Exercise data ::
(** X14. On the paths that are no redirect, the Set-Cookie directives of
    the response to the client are the rewritten directives of the origin,
    one for one and in order, and every header of the origin other than
    Set-Cookie, Content-Type, Content-Length, Cache-Control and the three
    CORS headers reaches the client unchanged. *)
Theorem non_redirect_headers
    (url : URL.t) (actualUrlStr : string) (response r : Response.t) :
  isRedirect (Response.status response) = false →
  respond url actualUrlStr response = Ok r →
  Headers.getAll "Set-Cookie" (Response.headers r) =
    map rewriteCookie (Headers.getAll "Set-Cookie" (Response.headers response))
  ∧ ∀ name,
      name ≠ "set-cookie" → name ≠ "content-type" → name ≠ "content-length" →
      name ≠ "cache-control" → name ≠ "access-control-allow-origin" →
      name ≠ "access-control-allow-methods" →
      name ≠ "access-control-allow-headers" →
      Response.headers r !! name = Response.headers response !! name.
Proof.
  intros Hs Hr.
  destruct (respond_other_inv _ _ _ _ Hs Hr)
    as (body & given & built & Hnew & -> & Hgiven).
  apply Response_new_headers in Hnew as (_ & _ & _ & Hbuilt & _).
  destruct (handleSetCookieHeaders_lookup response) as [Hcookies Hframe].
  assert (Hlookup : ∀ name,
            name ≠ "content-type" → name ≠ "content-length" →
            name ≠ "cache-control" → name ≠ "access-control-allow-origin" →
            name ≠ "access-control-allow-methods" →
            name ≠ "access-control-allow-headers" →
            setCorsHeaders (setNoCacheHeaders (Response.headers built)) !! name =
              handleSetCookieHeaders response !! name).
  { intros name ? ? ? ? ? ?.
    unfold setCorsHeaders, setNoCacheHeaders, Headers.set. ground_lower.
    rewrite !lookup_insert_ne by done. rewrite Hbuilt by done.
    destruct Hgiven as [[_ ->] | (text & _ & _ & ->)]; [done |].
    unfold Headers.set. ground_lower. by rewrite lookup_insert_ne. }
  cbn [Response.headers]. split.
  - rewrite <- Hcookies. unfold Headers.getAll. ground_lower. by rewrite Hlookup.
  - intros name ? ? ? ? ? ? ?. rewrite Hlookup by done. by apply Hframe.
Qed.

Task to carry out :: Repeat the material in full. Change nothing.

Solution to the exercise ::
(** X14. On the paths that are no redirect, the Set-Cookie directives of
    the response to the client are the rewritten directives of the origin,
    one for one and in order, and every header of the origin other than
    Set-Cookie, Content-Type, Content-Length, Cache-Control and the three
    CORS headers reaches the client unchanged. *)
Theorem non_redirect_headers
    (url : URL.t) (actualUrlStr : string) (response r : Response.t) :
  isRedirect (Response.status response) = false →
  respond url actualUrlStr response = Ok r →
  Headers.getAll "Set-Cookie" (Response.headers r) =
    map rewriteCookie (Headers.getAll "Set-Cookie" (Response.headers response))
  ∧ ∀ name,
      name ≠ "set-cookie" → name ≠ "content-type" → name ≠ "content-length" →
      name ≠ "cache-control" → name ≠ "access-control-allow-origin" →
      name ≠ "access-control-allow-methods" →
      name ≠ "access-control-allow-headers" →
      Response.headers r !! name = Response.headers response !! name.
Proof.
  intros Hs Hr.
  destruct (respond_other_inv _ _ _ _ Hs Hr)
    as (body & given & built & Hnew & -> & Hgiven).
  apply Response_new_headers in Hnew as (_ & _ & _ & Hbuilt & _).
  destruct (handleSetCookieHeaders_lookup response) as [Hcookies Hframe].
  assert (Hlookup : ∀ name,
            name ≠ "content-type" → name ≠ "content-length" →
            name ≠ "cache-control" → name ≠ "access-control-allow-origin" →
            name ≠ "access-control-allow-methods" →
            name ≠ "access-control-allow-headers" →
            setCorsHeaders (setNoCacheHeaders (Response.headers built)) !! name =
              handleSetCookieHeaders response !! name).
  { intros name ? ? ? ? ? ?.
    unfold setCorsHeaders, setNoCacheHeaders, Headers.set. ground_lower.
    rewrite !lookup_insert_ne by done. rewrite Hbuilt by done.
    destruct Hgiven as [[_ ->] | (text & _ & _ & ->)]; [done |].
    unfold Headers.set. ground_lower. by rewrite lookup_insert_ne. }
  cbn [Response.headers]. split.
  - rewrite <- Hcookies. unfold Headers.getAll. ground_lower. by rewrite Hlookup.
  - intros name ? ? ? ? ? ? ?. rewrite Hlookup by done. by apply Hframe.
Qed.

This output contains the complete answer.